I opened my mouth to say something but he touched my lips.
“Shhh. I just want you to know.”
I WOKE THE NEXT MORNING before dawn. Andrew slept heavily beside me. His writing day wouldn’t begin for many hours. I stared at his face while he slept. His hair was stuck to his forehead with sweat. His cheeks were flushed, his brows raised as if he’d been surprised by something in his sleep.
I slid out of bed, showered, and got dressed in the dark of the living room. Outside,
the light was faint, barely there, just a hue in the sky. I always found half-lights more blinding than utter darkness, and my eyes didn’t know which way to adjust.
Winter was coming. I could feel it. Drizzle lay like a veil across my face. All along the way, out of the corner of my eye I saw things that made me twitch and gasp. A wet, pink fetus curled in the gutter, which was really just a raw chicken wing. A severed finger lying between two trash cans, which upon closer inspection was really a steak fry with ketchup on the tip. A puddle of colorful vomit that was just that.
I stared into the faces of the women I saw, studied them as if they were road signs—warnings of what lay up around the bend.
“Do Not Enter,” read one woman’s face.
“Slow Down,” said another.
Once the game started, I couldn’t stop.
Blind Corner, Merge Left, No Passing, Stay Clear, No Thru Traffic, Soft Shoulder, Dead End. I saw disappointment in the deep lines etched around a mouth. Rage in the cracks between the eyebrows. Wide eyes signified a bewildered hurt. A jaw jutting forward spoke of unfulfilled desire.
I wore only the corduroy jacket I’d brought with me from California. By the time I got to Midtown, I was shivering. The doors to the office building were still locked. I had to knock on the glass to get the attention of the security guard.
Upstairs, I headed down the hall toward my office, with my face turned down. As I rounded the corner I nearly crashed into a cleaning lady pushing a cart of equipment. We both jumped in fright. I had never seen her before. I had never come to work this early. She was tiny, with skin the color of molasses, and she wore a net over her straightened silver hair. She was old enough to be my grandmother.
“I’m sorry,” I said, touching my chest.
She chuckled. “Don’t be, baby. Don’t be.” Then disappeared down the hall.
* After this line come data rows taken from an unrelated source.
(* ===== verification/StoreFaults.v ===== *)
(** * Where the extent store loses data ([store.rs])

    The conditions of StoreClean.v are needed, and the store does not establish
    them: cleaning a segment twice, cleaning one the cursor is still in, and
    cleaning after a remount each hand out bytes that a live extent holds. A
    checkpoint whose superblock is durable before its blob loses both blobs. *)
From S2P Require Import Prelude ClusterCore Devices StoreModel StoreRef StoreSpec StoreBoot.
From Stdlib Require Import NArith ZArith Lia Strings.Byte.
From stdpp Require Import base numbers gmap option list sorting.
#[local] Open Scope N_scope.

#[local] Abbreviation bytes := (list byte).

(** ** Runs *)
#[local] Instance byte_eq_dec : EqDecision byte := Byte.byte_eq_dec.

Inductive store_op := OWrite (data : bytes) (hash : N) | ORef (hash : N) (delta : Z) | OClean (i : nat) | ORemount.

Section runs.
Context {D : Type} `{!BlockDevice D} `{!StoreCodec} `{!Hashing}.

(** One operation: a write adds its descriptor to the log, a remount restores
    the saved state into a freshly opened store. [None] is an error. *)
Definition store_step (o : store_op) (c : list (N * bytes * ExtentDescriptor) * Store D) : option (list (N * bytes * ExtentDescriptor) * Store D) :=
  let '(log, s) := c in
  match o with
  | OWrite data h => match write_extent data h false s with (inr desc, s) => Some (log ++ [(h, data, desc)], s) | _ => None end
  | ORef h delta => Some (log, refcount_add h delta s)
  | OClean i => match clean_segment i s with (inr _, s) => Some (log, s) | _ => None end
  | ORemount =>
      match restore (state s) (fresh_store (device s) (geo s) (epoch s) (root s) (ckpt s)) with
      | (inr _, s) => Some (log, s)
      | _ => None
      end
  end.

Fixpoint store_run (ops : list store_op) (c : list (N * bytes * ExtentDescriptor) * Store D) : option (list (N * bytes * ExtentDescriptor) * Store D) :=
  match ops with [] => Some c | o :: ops => match store_step o c with Some c => store_run ops c | None => None end end.

(** A live extent of the log that no longer reads as it was written. *)
Definition clobbered (c : list (N * bytes * ExtentDescriptor) * Store D) : bool :=
  let '(log, s) := c in
  existsb (λ '(h, data, desc), (0 <? refcount h s) && match read_extent desc s with inr b => negb (bool_decide (b = data)) | inl _ => true end) log.

End runs.

Definition block (b : byte) (n : nat) : bytes := replicate n b.

(** Clean a segment, fill part of it, close it, clean it again: the range that
    was still free is freed twice and given to two live extents. *)
Definition run_freed_twice : list store_op :=
  [OWrite (block x01 10) 1; OWrite (block x02 10) 2; OClean 0; OWrite (block x03 10) 3; OWrite (block x04 10) 4; OClean 1;
   OWrite (block x05 6) 5; ORef 5 1; OWrite (block x06 16) 6; ORef 6 1].

(** Reusing a cleaned segment closes the one the cursor is in; cleaning that one
    frees it to its end, beyond the cursor, and the cursor gives the same bytes
    out again. *)
Definition run_past_cursor : list store_op :=
  [OWrite (block x01 10) 1; OWrite (block x02 10) 2; OClean 0; OWrite (block x03 10) 3; OClean 0;
   OWrite (block x04 12) 4; ORef 4 1; OWrite (block x05 4) 5; OWrite (block x06 6) 6; ORef 6 1].

(** The saved state has no open segments: after a remount the cleaner does not
    know the live extents in them. *)
Definition run_remount : list store_op :=
  [OWrite (block x01 10) 1; ORef 1 1; ORemount; OWrite (block x02 4) 2; OWrite (block x03 10) 3; OClean 0; OWrite (block x04 10) 4].

(** Without the condition that the segment is settled, cleaning destroys
    live data. In each of three runs of writes, cleanings and a remount every
    operation succeeds, and at the end an extent whose reference count is not
    zero no longer reads as it was written. *)
Theorem cleaning_clobbers_live_extents :
  Forall (λ ops, option_map clobbered (store_run ops ([], ref_store)) = Some true) [run_freed_twice; run_past_cursor; run_remount].
Proof. repeat constructor; vm_compute; reflexivity. Qed.

(** ** A checkpoint cut short *)
Section torn.
Context {D : Type} `{!BlockDevice D} {codec : StoreCodec} {hashing : Hashing} `{!BlockDeviceLaws D} `{!StoreCodecLaws}.

(** The checkpoint area has one slot. The file device writes its overlay
    back in the order of offsets, the superblocks before the blob. If a crash
    leaves the first new superblock on the device and the old blob in the slot,
    [Store::open] takes the new superblock, the blob fails its checksum, and
    the store comes up with the new root and an empty checkpoint: neither the
    old blob nor the new one is found. *)
Theorem torn_checkpoint_loses_both (s : Store D) (r : N) (blob old : bytes) (frame0 frame1 frame2 framed : bytes) :
  dinv (device s) → data_start <= dcap (device s) → geo_ok (geo s) → 0 < zone_size (geo s) → geo_widths (geo s) → r < 2 ^ 256 →
  holds (device s) header_end (geo_frame (geo s)) → N.of_nat (length blob) < two32 → epoch s + 1 < two64 →
  (∀ j x, j ∈ copies → read_sb_copy (device s) j = Some x → sb_epoch x <= epoch s) →
  holds (device s) (checkpoint_offset + 8) old → length old = length blob → blob ≠ [] → crc old ≠ crc blob →
  sort_by_offset [(checkpoint_offset, framed); (0, frame0); (SB_COPY_SIZE, frame1); (2 * SB_COPY_SIZE, frame2)]
    = [(0, frame0); (SB_COPY_SIZE, frame1); (2 * SB_COPY_SIZE, frame2); (checkpoint_offset, framed)] ∧
  ∃ d s2, write_sb_copy 0 (ckpt_sb s r blob) (device s) = Some d ∧ store_open d = inr s2 ∧ load_checkpoint s2 = (r, []).
Proof.
  intros Hd Hc Hg Hz Hgw Hr Hgeo Hsm He Hold Hblob Hlen Hne Hcrc. split; [reflexivity|]. set (sb := ckpt_sb s r blob).
  assert (sb_ok sb) as Hok.
  { unfold sb_ok, sb, ckpt_sb. cbn [magic version sb_epoch sb_root sb_checkpoint ck_offset ck_len ck_crc]. split_and!; try done. apply crc_small. }
  pose proof (length_sb_frame sb) as Hfl.
  assert (header_end <= checkpoint_offset ∧ checkpoint_offset + checkpoint_area_size = data_start ∧ SB_COPY_SIZE <= header_end ∧
    SB_COPY_SIZE * SB_COPIES + 4096 <= data_start) as (Ho1 & Ho2 & Ho3 & Ho4) by done.
  unfold write_sb_copy. destruct (write_ok (device s) (0 * SB_COPY_SIZE) (sb_frame sb) Hd) as [d Hw]; [lia|]. exists d.
  destruct (write_holds _ _ _ _ Hd Hw) as (Hd' & Hnew & Hkeep). destruct (write_spec _ _ _ _ Hd Hw) as (_ & Hc' & _ & Hbytes).
  assert (read_sb_copy d 0 = Some sb) as Hrd by (apply read_sb_copy_ok; [done|done|done|lia|done]).
  exists (fresh_store d (geo s) (sb_epoch sb) (sb_root sb) (sb_checkpoint sb)). split_and!; [done| |].
  - unfold store_open. rewrite (newest_ok _ sb).
    + rewrite (read_geometry_ok d (geo s)); [done|done|done|done|done|lia|]. apply Hkeep; [|done]. right. change (SB_COPY_SIZE * SB_COPIES) with header_end. lia.
    + apply list_elem_of_omap. exists 0. split; [by left|done].
    + apply Forall_forall. intros x (j & Hj & Hx)%list_elem_of_omap. destruct (decide (j = 0)) as [->|Hj0]; [left; congruence|right].
      assert (read_sb_copy (device s) j = Some x) as Hx'.
      { rewrite <- Hx. unfold read_sb_copy. assert (j < SB_COPIES) as Hj3 by (unfold copies, SB_COPIES in *; set_solver by lia).
        rewrite !read_spec by done. unfold SB_COPY_SIZE, SB_COPIES, header_end in *.
        rewrite !(proj2 (N.leb_le _ _)) by lia. erewrite map_ext_in; [reflexivity|]. intros k Hk. apply in_seq in Hk. cbn beta.
        rewrite Hbytes. destruct (N.ltb_spec (j * 4096 + N.of_nat k) (0 * 4096 + N.of_nat (length (sb_frame sb)))); [lia|]. by rewrite andb_false_r. }
      specialize (Hold j x Hj Hx'). cbn [sb ckpt_sb sb_epoch]. lia.
  - unfold load_checkpoint. cbn [fresh_store root ckpt sb ckpt_sb sb_root sb_checkpoint device ck_len ck_offset ck_crc]. f_equal.
    destruct blob as [|b0 blob']; [done|]. set (blob := b0 :: blob') in *. destruct (N.ltb_spec 0 (N.of_nat (length blob))); [|done].
    assert (holds d (checkpoint_offset + 8) old) as Hod by (apply Hkeep; [right; lia|done]).
    apply holds_read in Hod; [|done]. rewrite Hlen in Hod. rewrite Hod. by rewrite (proj2 (N.eqb_neq _ _) Hcrc).
Qed.

End torn.

(** Blob 9, 9, 9 over blob 1, 2, 3. *)
Lemma torn_checkpoint_loses_both_witness : ∃ s s', ref_formatted = Some s ∧ checkpoint 77 [x01; x02; x03] s = Some s' ∧
  ∃ d s2, write_sb_copy 0 (ckpt_sb s' 78 [x09; x09; x09]) (device s') = Some d ∧ store_open d = inr s2 ∧ load_checkpoint s2 = (78, []).
Proof.
  pose proof ref_copies as Hcop. unfold ref_formatted in *. destruct (format _ _ _ _) as [s|] eqn:E; [|discriminate Hcop].
  destruct (format_ok ref_device ref_geo s) as (Hi & [Hg _] & Hgeo & He); [exact I|exact ref_geo_ok|intros; exact I|exact E|].
  destruct (checkpoint_writes s 77 [x01; x02; x03]) as (d1 & Hck & Hd1 & Hc1 & [Hg1 _] & Hb1 & _).
  - exact I.
  - pose proof (si_cap _ _ Hi) as Hcap. unfold total_size in Hcap. lia.
  - rewrite Hgeo. exact Hg.
  - vm_compute. discriminate.
  - rewrite He. vm_compute. reflexivity.
  - intros; exact I.
  - rewrite Hck in Hcop. eexists s, _. split; [reflexivity|]. split; [exact Hck|].
    refine (proj2 (torn_checkpoint_loses_both _ 78 [x09; x09; x09] [x01; x02; x03] [] [] [] [] _ _ _ _ _ _ _ _ _ _ _ _ _ _)).
    + exact I.
    + cbn [with_device device]. pose proof (si_cap _ _ Hi) as Hcap. unfold total_size in Hcap. lia.
    + cbn [with_device with_head geo]. rewrite Hgeo. exact ref_geo_ok.
    + cbn [with_device with_head geo]. rewrite Hgeo. vm_compute. reflexivity.
    + cbn [with_device with_head geo]. rewrite Hgeo. by repeat split.
    + vm_compute. reflexivity.
    + exact Hg1.
    + vm_compute. reflexivity.
    + cbn [with_device with_head epoch]. rewrite He. vm_compute. reflexivity.
    + intros j x Hj Hx. rewrite forallb_forall in Hcop. apply list_elem_of_In, Hcop, bool_decide_eq_true in Hj. rewrite Hx in Hj.
      injection Hj as ->. cbn. lia.
    + exact Hb1.
    + reflexivity.
    + discriminate.
    + vm_compute. discriminate.
Defined.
Back at my desk, I scanned the classifieds for leads on a new place to live.
4
A NDREW WATCHED ME with anxious eyes all week. He wanted to know what was the matter. I told him I was coming down with something. It was true. But it was a nameless illness, yet unformed, and I didn’t bother going to a doctor. In bed, I shrank away from his touch. No stirring of desire when he kissed me. His tongue in my mouth felt like a dentist’s instrument. I told him I had my period when I didn’t, and lay stiffly on the farthest edge of his mattress, not touching. He didn’t argue, but I could see he suspected the problem was more than blood.